**Exercise description**
Using the listing, copy each whole line that features "exists".

**The input**
╔══
(** A new call. *)
Lemma inv_new h fr m nb nf items lp f bs :
  inv h fr m nb nf items lp -> request_block f = nb -> packet_buffer (call_msg f) = Some nb ->
  0 <= packet_length (call_msg f) <= Z.of_nat (length bs) -> response (local_context f) = None ->
  inv h (<[nf := f]> fr) (<[nb := bs]> m) (S nb) (S nf) items lp.
Proof.
  intros Hinv Hr Hb Hl Hs.
  assert (inv h fr (<[nb := bs]> m) (S nb) (S nf) items lp) as Hinv'.
  { destruct (inv_weaken h h fr m (<[nb := bs]> m) nb (S nb) nf items items lp lp Hinv) as [Im If Io Ii Il]; auto.
    - intros l Hlb. by rewrite lookup_insert_ne by lia.
    - intros l [Hl'|[? Hl']]%lookup_insert_is_Some; [lia|]. destruct Hinv as [Im _ _ _ _]. apply Im in Hl'. lia.
    - split; auto.
      + intros i g Hg. destruct (If i g Hg) as (? & ?). split; [lia|done].
      + intros k ta Hk. destruct (Ii k ta Hk) as (i & -> & Hi & ?). exists i. split; [done|]. split; [lia|done].
      + intros msg ta E. destruct (Il _ _ E) as (? & i & -> & Hi & ?). split; [done|]. exists i. split; [done|].
        split; [lia|done]. }
  assert (fr !! nf = None) as Hnf.
  { destruct (fr !! nf) as [g|] eqn:E; [|done]. destruct Hinv as [_ If _ _ _]. apply If in E as [? _]. lia. }
  destruct Hinv' as [Im If Io Ii Il].
  assert (forall k ta, registered fr nf k ta -> registered (<[nf := f]> fr) (S nf) k ta) as Hreg.
  { intros k ta (j & -> & Hj & Hf). exists j. split; [done|]. split; [lia|].
    intros g [[<- <-]|[? Hg]]%lookup_insert_Some; [lia|auto]. }
  split; [done|..].
  - intros j g [[<- <-]|[? Hg]]%lookup_insert_Some; [|auto]. split; [lia|]. split.
    + split; [by rewrite Hr|]. split; [lia|]. exists bs. rewrite Hr, lookup_insert_eq. split; [done|lia].
    + intros msg. by rewrite Hs.
  - intros o o' l H1 H2.
    assert (forall o, owns (<[nf := f]> fr) lp o l -> o = o_request nf /\ l = nb \/ (l < nb)%nat /\ owns fr lp o l) as Hx.
    { intros [j|j|] Ho; cbn in Ho |- *.
      - destruct Ho as (g & [[<- <-]|[? Hg]]%lookup_insert_Some & <-); [by left|right].
        split; [|eauto]. eapply (owned_bound _ _ _ _ _ _ _ (o_request j)); [exact Hinv|cbn; eauto].
      - destruct Ho as (g & msg & [[<- <-]|[? Hg]]%lookup_insert_Some & Hm & Hbb); [congruence|right].
        split; [|eauto 6]. eapply (owned_bound _ _ _ _ _ _ _ (o_response j)); [exact Hinv|cbn; eauto 6].
      - right. split; [|done]. eapply (owned_bound _ _ _ _ _ _ _ o_loop); [exact Hinv|cbn; eauto]. }
    destruct (Hx o H1) as [[-> ->]|[? ?]], (Hx o' H2) as [[-> ?]|[? ?]]; try lia; [done|by eapply Io].
  - intros k ta Hk. apply Hreg. destruct Hinv as [_ _ _ Ii0 _]. auto.
  - intros msg ta E. destruct (Il _ _ E) as [? _]. split; [done|]. apply Hreg. destruct Hinv as [_ _ _ _ Il0].
    by destruct (Il0 _ _ E).
Qed.
End Steps.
╚══
**Reply**
      + intros k ta Hk. destruct (Ii k ta Hk) as (i & -> & Hi & ?). exists i. split; [done|]. split; [lia|done].
      + intros msg ta E. destruct (Il _ _ E) as (? & i & -> & Hi & ?). split; [done|]. exists i. split; [done|].
  { intros k ta (j & -> & Hj & Hf). exists j. split; [done|]. split; [lia|].
    + split; [by rewrite Hr|]. split; [lia|]. exists bs. rewrite Hr, lookup_insert_eq. split; [done|lia].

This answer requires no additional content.